■ Task instructions:
Please transcribe exactly, and only, the lines of the data below between the line holding "cbn [map_string has_quote]. rewrite" and the line holding "Lemma extends_refl P w : extends P w w.", inclusive.
[[ Records supplied open ]]
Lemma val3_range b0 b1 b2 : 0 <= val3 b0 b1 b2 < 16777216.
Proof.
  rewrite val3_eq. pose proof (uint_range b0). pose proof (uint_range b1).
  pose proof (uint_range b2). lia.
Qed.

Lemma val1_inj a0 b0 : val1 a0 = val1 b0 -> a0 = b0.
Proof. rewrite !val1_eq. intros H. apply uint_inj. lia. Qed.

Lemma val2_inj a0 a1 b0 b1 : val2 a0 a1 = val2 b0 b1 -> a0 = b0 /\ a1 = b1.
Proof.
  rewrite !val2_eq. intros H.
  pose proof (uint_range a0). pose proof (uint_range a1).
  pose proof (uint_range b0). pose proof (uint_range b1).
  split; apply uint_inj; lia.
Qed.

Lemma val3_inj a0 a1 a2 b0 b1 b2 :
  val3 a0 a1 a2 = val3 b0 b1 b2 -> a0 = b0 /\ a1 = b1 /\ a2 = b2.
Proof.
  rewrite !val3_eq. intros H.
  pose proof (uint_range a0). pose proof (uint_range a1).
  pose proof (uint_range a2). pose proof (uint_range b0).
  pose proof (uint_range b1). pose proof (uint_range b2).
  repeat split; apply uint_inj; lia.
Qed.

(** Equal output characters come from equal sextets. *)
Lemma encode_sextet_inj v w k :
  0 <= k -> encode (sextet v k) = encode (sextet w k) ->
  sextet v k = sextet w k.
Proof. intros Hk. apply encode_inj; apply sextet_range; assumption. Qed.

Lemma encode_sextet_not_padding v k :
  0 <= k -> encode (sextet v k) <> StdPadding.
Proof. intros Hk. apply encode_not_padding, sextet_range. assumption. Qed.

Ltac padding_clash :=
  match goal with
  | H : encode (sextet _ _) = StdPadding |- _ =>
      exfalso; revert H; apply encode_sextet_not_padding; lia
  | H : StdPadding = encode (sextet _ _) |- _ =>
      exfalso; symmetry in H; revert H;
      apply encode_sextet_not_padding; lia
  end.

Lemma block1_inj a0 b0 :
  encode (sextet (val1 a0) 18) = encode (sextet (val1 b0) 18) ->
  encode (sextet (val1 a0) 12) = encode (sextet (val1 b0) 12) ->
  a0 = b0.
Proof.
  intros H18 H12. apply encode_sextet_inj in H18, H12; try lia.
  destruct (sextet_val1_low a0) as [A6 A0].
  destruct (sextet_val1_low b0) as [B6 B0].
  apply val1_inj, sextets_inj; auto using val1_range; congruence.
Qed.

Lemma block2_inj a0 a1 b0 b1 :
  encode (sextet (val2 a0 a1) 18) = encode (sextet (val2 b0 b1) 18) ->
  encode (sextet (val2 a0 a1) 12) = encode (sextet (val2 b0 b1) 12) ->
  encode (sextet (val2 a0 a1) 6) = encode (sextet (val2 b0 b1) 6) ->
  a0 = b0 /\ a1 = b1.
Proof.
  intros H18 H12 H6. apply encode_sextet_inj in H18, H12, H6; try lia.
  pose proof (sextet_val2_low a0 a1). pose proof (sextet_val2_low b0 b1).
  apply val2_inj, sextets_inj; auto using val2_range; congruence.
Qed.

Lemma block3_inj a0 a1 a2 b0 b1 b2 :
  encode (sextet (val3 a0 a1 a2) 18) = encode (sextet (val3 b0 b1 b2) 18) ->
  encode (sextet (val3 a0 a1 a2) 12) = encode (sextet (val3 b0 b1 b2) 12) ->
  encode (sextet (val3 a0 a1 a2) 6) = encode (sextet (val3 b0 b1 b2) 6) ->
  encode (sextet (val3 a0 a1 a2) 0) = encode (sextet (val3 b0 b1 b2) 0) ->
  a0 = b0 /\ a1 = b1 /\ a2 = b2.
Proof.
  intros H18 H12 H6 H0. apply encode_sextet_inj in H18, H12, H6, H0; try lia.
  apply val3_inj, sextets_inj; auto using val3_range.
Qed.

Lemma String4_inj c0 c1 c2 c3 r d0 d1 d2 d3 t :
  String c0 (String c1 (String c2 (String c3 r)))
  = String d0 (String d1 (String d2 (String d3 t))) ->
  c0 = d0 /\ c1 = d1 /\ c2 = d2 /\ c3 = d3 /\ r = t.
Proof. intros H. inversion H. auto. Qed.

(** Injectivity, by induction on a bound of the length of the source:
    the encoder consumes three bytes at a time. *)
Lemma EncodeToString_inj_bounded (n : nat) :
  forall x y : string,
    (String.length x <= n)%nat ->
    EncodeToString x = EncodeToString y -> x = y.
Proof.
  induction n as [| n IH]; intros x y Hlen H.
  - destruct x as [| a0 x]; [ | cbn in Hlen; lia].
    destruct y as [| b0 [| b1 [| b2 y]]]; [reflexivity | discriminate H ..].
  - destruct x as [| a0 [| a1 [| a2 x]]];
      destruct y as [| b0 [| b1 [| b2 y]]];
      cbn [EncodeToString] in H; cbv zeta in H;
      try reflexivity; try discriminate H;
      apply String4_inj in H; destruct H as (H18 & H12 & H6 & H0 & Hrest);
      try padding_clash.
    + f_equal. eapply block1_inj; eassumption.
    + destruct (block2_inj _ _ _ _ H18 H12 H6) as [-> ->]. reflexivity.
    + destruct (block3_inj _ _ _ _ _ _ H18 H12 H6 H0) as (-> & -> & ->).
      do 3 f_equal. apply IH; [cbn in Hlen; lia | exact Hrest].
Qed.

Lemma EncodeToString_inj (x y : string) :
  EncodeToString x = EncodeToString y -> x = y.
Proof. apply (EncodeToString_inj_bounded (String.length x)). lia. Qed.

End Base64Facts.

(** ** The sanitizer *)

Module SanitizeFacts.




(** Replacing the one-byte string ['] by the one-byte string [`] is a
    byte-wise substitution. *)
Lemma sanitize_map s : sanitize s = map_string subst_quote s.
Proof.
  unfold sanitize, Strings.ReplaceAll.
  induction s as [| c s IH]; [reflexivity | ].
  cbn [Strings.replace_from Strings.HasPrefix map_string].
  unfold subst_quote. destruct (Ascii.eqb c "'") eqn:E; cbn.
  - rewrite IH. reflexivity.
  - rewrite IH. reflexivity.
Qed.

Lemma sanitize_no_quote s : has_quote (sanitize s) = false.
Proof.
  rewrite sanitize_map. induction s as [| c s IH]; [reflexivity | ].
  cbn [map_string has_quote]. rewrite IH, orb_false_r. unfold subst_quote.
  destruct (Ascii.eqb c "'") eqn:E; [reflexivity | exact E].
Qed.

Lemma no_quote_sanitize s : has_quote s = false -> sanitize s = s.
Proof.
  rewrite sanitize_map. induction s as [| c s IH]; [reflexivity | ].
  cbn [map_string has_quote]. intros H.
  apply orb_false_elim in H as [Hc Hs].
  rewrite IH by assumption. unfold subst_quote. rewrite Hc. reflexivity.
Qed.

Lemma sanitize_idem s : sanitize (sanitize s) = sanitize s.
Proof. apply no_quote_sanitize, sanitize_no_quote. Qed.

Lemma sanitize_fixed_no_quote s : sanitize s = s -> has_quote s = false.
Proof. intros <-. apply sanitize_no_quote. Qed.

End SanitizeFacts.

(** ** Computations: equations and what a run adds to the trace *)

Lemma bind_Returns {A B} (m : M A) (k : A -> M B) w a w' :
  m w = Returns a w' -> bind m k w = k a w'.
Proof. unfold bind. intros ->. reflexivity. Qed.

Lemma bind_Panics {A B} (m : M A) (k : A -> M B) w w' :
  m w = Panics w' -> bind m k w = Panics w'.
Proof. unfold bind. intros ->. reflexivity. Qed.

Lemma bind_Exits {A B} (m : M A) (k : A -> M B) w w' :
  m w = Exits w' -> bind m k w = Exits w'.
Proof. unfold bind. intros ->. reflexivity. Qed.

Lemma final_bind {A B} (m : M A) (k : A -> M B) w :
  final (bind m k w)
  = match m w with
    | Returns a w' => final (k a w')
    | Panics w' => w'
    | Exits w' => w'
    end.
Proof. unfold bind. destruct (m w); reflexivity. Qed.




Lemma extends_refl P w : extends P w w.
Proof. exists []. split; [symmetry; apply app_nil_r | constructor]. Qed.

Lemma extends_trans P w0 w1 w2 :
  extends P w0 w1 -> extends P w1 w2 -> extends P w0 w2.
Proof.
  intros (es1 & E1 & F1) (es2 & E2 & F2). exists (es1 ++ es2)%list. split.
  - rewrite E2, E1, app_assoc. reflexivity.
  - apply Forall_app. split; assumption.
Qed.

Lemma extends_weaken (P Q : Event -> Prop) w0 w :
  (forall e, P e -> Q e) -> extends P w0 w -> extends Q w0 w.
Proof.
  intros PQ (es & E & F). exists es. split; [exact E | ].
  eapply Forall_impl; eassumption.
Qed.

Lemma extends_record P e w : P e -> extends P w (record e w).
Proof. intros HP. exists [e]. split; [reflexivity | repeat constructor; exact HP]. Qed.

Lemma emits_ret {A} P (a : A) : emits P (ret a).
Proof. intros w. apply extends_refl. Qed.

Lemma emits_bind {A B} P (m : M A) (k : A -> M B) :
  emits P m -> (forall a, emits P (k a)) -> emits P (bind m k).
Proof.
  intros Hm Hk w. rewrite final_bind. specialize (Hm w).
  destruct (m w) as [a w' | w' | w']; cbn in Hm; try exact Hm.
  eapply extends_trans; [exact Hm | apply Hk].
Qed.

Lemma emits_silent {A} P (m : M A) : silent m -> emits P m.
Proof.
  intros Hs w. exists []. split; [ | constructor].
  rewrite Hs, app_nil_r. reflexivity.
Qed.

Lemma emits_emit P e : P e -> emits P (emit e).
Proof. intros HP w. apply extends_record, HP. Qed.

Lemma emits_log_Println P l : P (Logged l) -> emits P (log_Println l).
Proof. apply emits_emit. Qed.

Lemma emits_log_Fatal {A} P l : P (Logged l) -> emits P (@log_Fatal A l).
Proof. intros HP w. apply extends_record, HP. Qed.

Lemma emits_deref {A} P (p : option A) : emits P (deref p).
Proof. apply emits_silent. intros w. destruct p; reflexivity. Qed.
[[ Records supplied closed ]]
■ Answer space:
  cbn [map_string has_quote]. rewrite IH, orb_false_r. unfold subst_quote.
  destruct (Ascii.eqb c "'") eqn:E; [reflexivity | exact E].
Qed.

Lemma no_quote_sanitize s : has_quote s = false -> sanitize s = s.
Proof.
  rewrite sanitize_map. induction s as [| c s IH]; [reflexivity | ].
  cbn [map_string has_quote]. intros H.
  apply orb_false_elim in H as [Hc Hs].
  rewrite IH by assumption. unfold subst_quote. rewrite Hc. reflexivity.
Qed.

Lemma sanitize_idem s : sanitize (sanitize s) = sanitize s.
Proof. apply no_quote_sanitize, sanitize_no_quote. Qed.

Lemma sanitize_fixed_no_quote s : sanitize s = s -> has_quote s = false.
Proof. intros <-. apply sanitize_no_quote. Qed.

End SanitizeFacts.

(** ** Computations: equations and what a run adds to the trace *)

Lemma bind_Returns {A B} (m : M A) (k : A -> M B) w a w' :
  m w = Returns a w' -> bind m k w = k a w'.
Proof. unfold bind. intros ->. reflexivity. Qed.

Lemma bind_Panics {A B} (m : M A) (k : A -> M B) w w' :
  m w = Panics w' -> bind m k w = Panics w'.
Proof. unfold bind. intros ->. reflexivity. Qed.

Lemma bind_Exits {A B} (m : M A) (k : A -> M B) w w' :
  m w = Exits w' -> bind m k w = Exits w'.
Proof. unfold bind. intros ->. reflexivity. Qed.

Lemma final_bind {A B} (m : M A) (k : A -> M B) w :
  final (bind m k w)
  = match m w with
    | Returns a w' => final (k a w')
    | Panics w' => w'
    | Exits w' => w'
    end.
Proof. unfold bind. destruct (m w); reflexivity. Qed.




Lemma extends_refl P w : extends P w w.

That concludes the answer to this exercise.